◆ **Task brief**: The lines to copy from the listing below are those that contain the string "both".

● ● ● ● ●

(** The constants are of their sizes. *)
Record wf_sym_channel (sc : sym_channel) : Prop := {
  wf_tag : length (sym_tag sc) = 32%nat;
  wf_opener : length (upd_key_opener sc) = PUBKEY_CMPR_LEN;
  wf_accepter : length (upd_key_accepter sc) = PUBKEY_CMPR_LEN;
  wf_asset : length (sym_asset sc) = 33%nat;
  wf_delay : in_u16 (sym_delay sc);
}.

(** The program of the output at [i], of version [v]. *)
Lemma exec_program_at ctx v i rest st : 0 <= v <= 16 -> Z.of_nat i < 2 ^ 32 ->
  exec ctx (SYM_OP_INSPECTOUTPUTSCRIPTPUBKEY :: (if v =? 0 then OP_0 else OP_1 + v - 1) :: OP_EQUALVERIFY :: rest)
    (scriptnum (Z.of_nat i) :: st)
  = match sp_outputs ctx !! i with
    | Some o => match witness_of (txo_script o) with
                | Some (w, prog) => if w =? v then exec ctx rest (prog :: st) else None
                | None => None end
    | None => None
    end.
Proof using MachineLaws0.
  intros Hv Hi. rewrite (inspect_at _ _ _ _ _ _ _ (exec_output_script sha256 ctx) Hi). destruct (sp_outputs ctx !! i) as [o|]; [|done].
  assert (Ev : forall st, exec ctx ((if v =? 0 then OP_0 else OP_1 + v - 1) :: OP_EQUALVERIFY :: rest) st
    = exec ctx (OP_EQUALVERIFY :: rest) (scriptnum v :: st)).
  { intros st'. destruct (Z.eqb_spec v 0) as [->|]; [by rewrite (exec_0 sha256)|]. rewrite (exec_small sha256) by lia. by rewrite scriptnum_small by lia. }
  unfold script_items. destruct (witness_of (txo_script o)) as [[w prog]|] eqn:Ew; cbn [app]; rewrite Ev, (exec_equalverify sha256).
  - assert (Hw : 0 <= w <= 16).
    { unfold witness_of in Ew. destruct (_ && _) eqn:E in Ew; [|done]. injection Ew as <- _. unfold OP_0, OP_1, OP_16 in *. case_if; lia. }
    destruct (Z.eqb_spec w v) as [->|Hne]; [by rewrite bool_decide_true|]. rewrite bool_decide_false; [done|]. intros E.
    apply Hne. rewrite <- (scriptnum_reads w), <- (scriptnum_reads v), E by lia. done.
  - rewrite bool_decide_false; [done|]. intros E. destruct (Z.eq_dec v 0) as [->|]; [done|]. rewrite scriptnum_small in E by lia. injection E as E. lia.
Qed.
(** What the HTLCs of [sender] in the recipient's commitment come to. *)
Definition add_in_flight (g : gathered) (sender : side) : option amount_msat_t :=
  match sum_offered_msatoshis (committed g) sender, sum_offered_msatoshis (removing g) sender,
        sum_offered_msatoshis (adding g) sender with
  | Some committed_msat, Some removing_msat, Some adding_msat =>
      match amount_msat_add committed_msat adding_msat with
      | Some total => amount_msat_sub total removing_msat
      | None => None
      end
  | _, _, _ => None
  end.

(** Once the checks are passed: into the table. *)
Definition add_to_map (c : channel) (l : list htlc) (h : htlc) (fee : option amount_sat_t) : add_result :=
  mk_add CHANNEL_ERR_ADD_OK (set_htlcs (Some (h :: l)) c) (Some h) fee.

(** An HTLC of the channel's own lane, after the limits on counts. *)
Definition add_own_lane (c : channel) (l : list htlc) (h : htlc) (g : gathered) (sender : side)
    (enforce_aggregate_limits err_immediate_failures : bool) : outcome add_result :=
  let fail e fee := Ret (mk_add e c None fee) in
  match add_in_flight g sender with
  | None => fail CHANNEL_ERR_MAX_HTLC_VALUE_EXCEEDED None
  | Some msat_in_htlcs =>
      if enforce_aggregate_limits
         && amount_msat_greater msat_in_htlcs (max_htlc_value_in_flight (config c).[other sender])
      then fail CHANNEL_ERR_MAX_HTLC_VALUE_EXCEEDED None
      else
        r ← (if enforce_aggregate_limits
             then '(ok, fee) ← add_afford_checks c g sender; Ret ((ok : bool), Some fee)
             else Ret (true, None));
        let '(ok, fee) := r in
        if negb ok then fail CHANNEL_ERR_CHANNEL_CAPACITY_EXCEEDED fee else
        d ← add_dust_checks c g sender err_immediate_failures;
        match d with
        | inl e => fail e fee
        | inr immediate => Ret (add_to_map c l (set_h_fail_immediate immediate h) fee)
        end
  end.

Definition SECONDS_POINT := 500000000.

(** [None] when [blocks] is no block height. *)
Definition blocks_to_abs_locktime (blocks : Z) : option Z :=
  if SECONDS_POINT <=? blocks then None else Some blocks.
Definition abs_locktime_to_blocks (locktime : Z) : outcome Z :=
  assert_then (locktime <? SECONDS_POINT) (Ret locktime).

Definition add_htlc (c : channel) (state : htlc_state) (id : Z) (amount : amount_msat_t)
    (cltv_expiry : Z) (payment_hash routing : list Z) (path_key : option (list Z))
    (enforce_aggregate_limits : bool) (extra_tlvs : option (list (Z * list Z)))
    (err_immediate_failures : bool) (lane : nat) : outcome add_result :=
  let sender := htlc_state_owner state in
  let recipient := other sender in
  let fail e := Ret (mk_add e c None None) in
  if (sym_num_lanes c <=? lane)%nat then fail CHANNEL_ERR_CHANNEL_CAPACITY_EXCEEDED else
  match blocks_to_abs_locktime cltv_expiry with
  | None => fail CHANNEL_ERR_INVALID_EXPIRY
  | Some expiry =>
      let h := new_htlc state id amount expiry payment_hash routing path_key extra_tlvs lane in
      match htlcs c with
      | None => Crash
      | Some l =>
          match htlc_get l id sender with
          | Some old =>
              if negb (bool_decide (h_state old = state)) || negb (amount_msat_eq (h_amount old) amount)
                 || negb (h_expiry old =? expiry) || negb (bool_decide (h_rhash old = payment_hash))
              then fail CHANNEL_ERR_DUPLICATE_ID_DIFFERENT
              else fail CHANNEL_ERR_DUPLICATE
          | None =>
              if amount_msat_is_zero amount then fail CHANNEL_ERR_HTLC_BELOW_MINIMUM else
              if amount_msat_less amount (htlc_minimum (config c).[recipient])
              then fail CHANNEL_ERR_HTLC_BELOW_MINIMUM else
              if bool_decide (sender = LOCAL) && amount_msat_greater amount (max_payment params)
                 && negb (option_wumbo c)
              then fail CHANNEL_ERR_MAX_HTLC_VALUE_EXCEEDED else
              let htlc_count := num_other_side (gather_lane_htlcs c recipient None) in
              let g := gather_lane_htlcs c recipient (Some lane) in
              let g := mk_gathered (committed g) (removing g) (adding g ++ [h]) (num_other_side g) in
              if max_accepted_htlcs (config c).[recipient] <? htlc_count + 1
              then fail CHANNEL_ERR_TOO_MANY_HTLCS else
              if enforce_aggregate_limits && bool_decide (sender = LOCAL)
                 && (max_accepted_htlcs (config c).[LOCAL] <? htlc_count + 1)
              then fail CHANNEL_ERR_TOO_MANY_HTLCS else
              if negb (lane =? 0)%nat then
                room ← (if enforce_aggregate_limits
                        then lane_room c recipient lane (adding g) (removing g) sender else Ret true);
                if (room : bool) then Ret (add_to_map c l h None)
                else fail CHANNEL_ERR_CHANNEL_CAPACITY_EXCEEDED
              else add_own_lane c l h g sender enforce_aggregate_limits err_immediate_failures
          end
      end
  end.

Definition channel_add_htlc (c : channel) (sender : side) (id : Z) (amount : amount_msat_t)
    (cltv_expiry : Z) (payment_hash routing : list Z) (path_key : option (list Z))
    (extra_tlvs : option (list (Z * list Z))) (err_immediate_failures : bool) : outcome add_result :=
  let state := if bool_decide (sender = LOCAL) then SENT_ADD_HTLC else RCVD_ADD_HTLC in
  add_htlc c state id amount cltv_expiry payment_hash routing path_key true extra_tlvs
    err_immediate_failures 0.

Definition channel_add_lane_htlc (c : channel) (sender : side) (id : Z) (amount : amount_msat_t)
    (cltv_expiry : Z) (payment_hash routing : list Z) (path_key : option (list Z))
    (extra_tlvs : option (list (Z * list Z))) (err_immediate_failures : bool) (lane : nat)
  : outcome add_result :=
  add_htlc c (if bool_decide (sender = LOCAL) then SENT_ADD_HTLC else RCVD_ADD_HTLC) id amount
    cltv_expiry payment_hash routing path_key true extra_tlvs err_immediate_failures lane.

(** ** Removing an HTLC *)

(** [channel->htlcs] NULL is dereferenced. *)
Definition channel_get_htlc (c : channel) (sender : side) (id : Z) : outcome (option htlc) :=
  match htlcs c with None => Crash | Some l => Ret (htlc_get l id sender) end.

(** Change in place the entry [htlc_get] finds. *)
Fixpoint update_htlc (id : Z) (owner : side) (f : htlc -> htlc) (l : list htlc) : list htlc :=
  match l with
  | [] => []
  | h :: l => if (h_id h =? id) && htlc_has h (HTLC_FLAG owner HTLC_F_OWNER) then f h :: l
              else h :: update_htlc id owner f l
  end.

Definition with_htlc (c : channel) (owner : side) (id : Z) (f : htlc -> htlc) : channel :=
  set_htlcs (Some (update_htlc id owner f (the_htlcs c))) c.

Definition removal_state (s : htlc_state) : option htlc_state :=
  match s with
  | SENT_ADD_ACK_REVOCATION => Some RCVD_REMOVE_HTLC
  | RCVD_ADD_ACK_REVOCATION => Some SENT_REMOVE_HTLC
  | _ => None
  end.

Definition channel_fulfill_htlc (c : channel) (owner : side) (id : Z) (preimage : list Z)
  : outcome (channel_remove_err * channel) :=
  r ← channel_get_htlc c owner id;
  match r with
  | None => Ret (CHANNEL_ERR_NO_SUCH_ID, c)
  | Some h =>
      match h_r h with
      | Some _ => Ret (CHANNEL_ERR_ALREADY_FULFILLED, c)
      | None =>
          let opens := match h_lock_point h with
                       | Some p => point_lock_opens p preimage
                       | None => bool_decide (sha256 preimage = h_rhash h)
                       end in
          if negb opens then Ret (CHANNEL_ERR_BAD_PREIMAGE, c) else
          let c := with_htlc c owner id (set_h_r (Some preimage)) in
          if negb (htlc_has h (HTLC_FLAG (other (htlc_owner h)) HTLC_F_COMMITTED))
          then Ret (CHANNEL_ERR_HTLC_UNCOMMITTED, c) else
          match removal_state (h_state h) with
          | None => Ret (CHANNEL_ERR_HTLC_NOT_IRREVOCABLE, c)
          | Some s => Ret (CHANNEL_ERR_REMOVE_OK, with_htlc c owner id (set_h_state s))
          end
      end
  end.

Definition channel_fail_htlc (c : channel) (owner : side) (id : Z)
  : outcome (channel_remove_err * channel) :=
  r ← channel_get_htlc c owner id;
  match r with
  | None => Ret (CHANNEL_ERR_NO_SUCH_ID, c)
  | Some h =>
      if negb (htlc_has h (HTLC_FLAG (other (htlc_owner h)) HTLC_F_COMMITTED))
      then Ret (CHANNEL_ERR_HTLC_UNCOMMITTED, c) else
      match removal_state (h_state h) with
      | None => Ret (CHANNEL_ERR_HTLC_NOT_IRREVOCABLE, c)
      | Some s => Ret (CHANNEL_ERR_REMOVE_OK, with_htlc c owner id (set_h_state s))
      end
  end.

(** ** The commitment steps *)

(** [state + 1] of a state that is not the last of its owner: the assertion that
    sides do not change. *)
Definition next_state (s : htlc_state) : outcome htlc_state :=
  match state_succ s with
  | None => Crash
  | Some n =>
      let owners := Z.lor HTLC_LOCAL_F_OWNER HTLC_REMOTE_F_OWNER in
      assert_then (Z.land (htlc_state_flags s) owners =? Z.land (htlc_state_flags n) owners) (Ret n)
  end.

Definition htlc_incstate (h : htlc) (sidechanged : side) (owed : sides Z)
  : outcome (htlc * sides Z) :=
  let pre := is_committed sidechanged h in
  n ← next_state (h_state h);
  let h := set_h_state n h in
  let post := is_committed sidechanged h in
  let both f := mk_sides (f owed.[LOCAL] h LOCAL) (f owed.[REMOTE] h REMOTE) in
  Ret (h, if negb pre && post then both balance_add_htlc
          else if pre && negb post then both balance_remove_htlc
          else owed).

(** The flags that differ between a state and the next. *)
Definition flags_changed (s n : htlc_state) : Z := Z.lxor (htlc_state_flags s) (htlc_state_flags n).

Record changes := mk_changes {
  ch_left : list htlc;      (* the table, without the HTLCs that died *)
  ch_changed : list htlc;   (* what is appended to [*htlcs] *)
  ch_owed : balances;
  ch_flags : Z;
}.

● ● ● ● ●

◆ **Written answer**:
  let both f := mk_sides (f owed.[LOCAL] h LOCAL) (f owed.[REMOTE] h REMOTE) in
  Ret (h, if negb pre && post then both balance_add_htlc
          else if pre && negb post then both balance_remove_htlc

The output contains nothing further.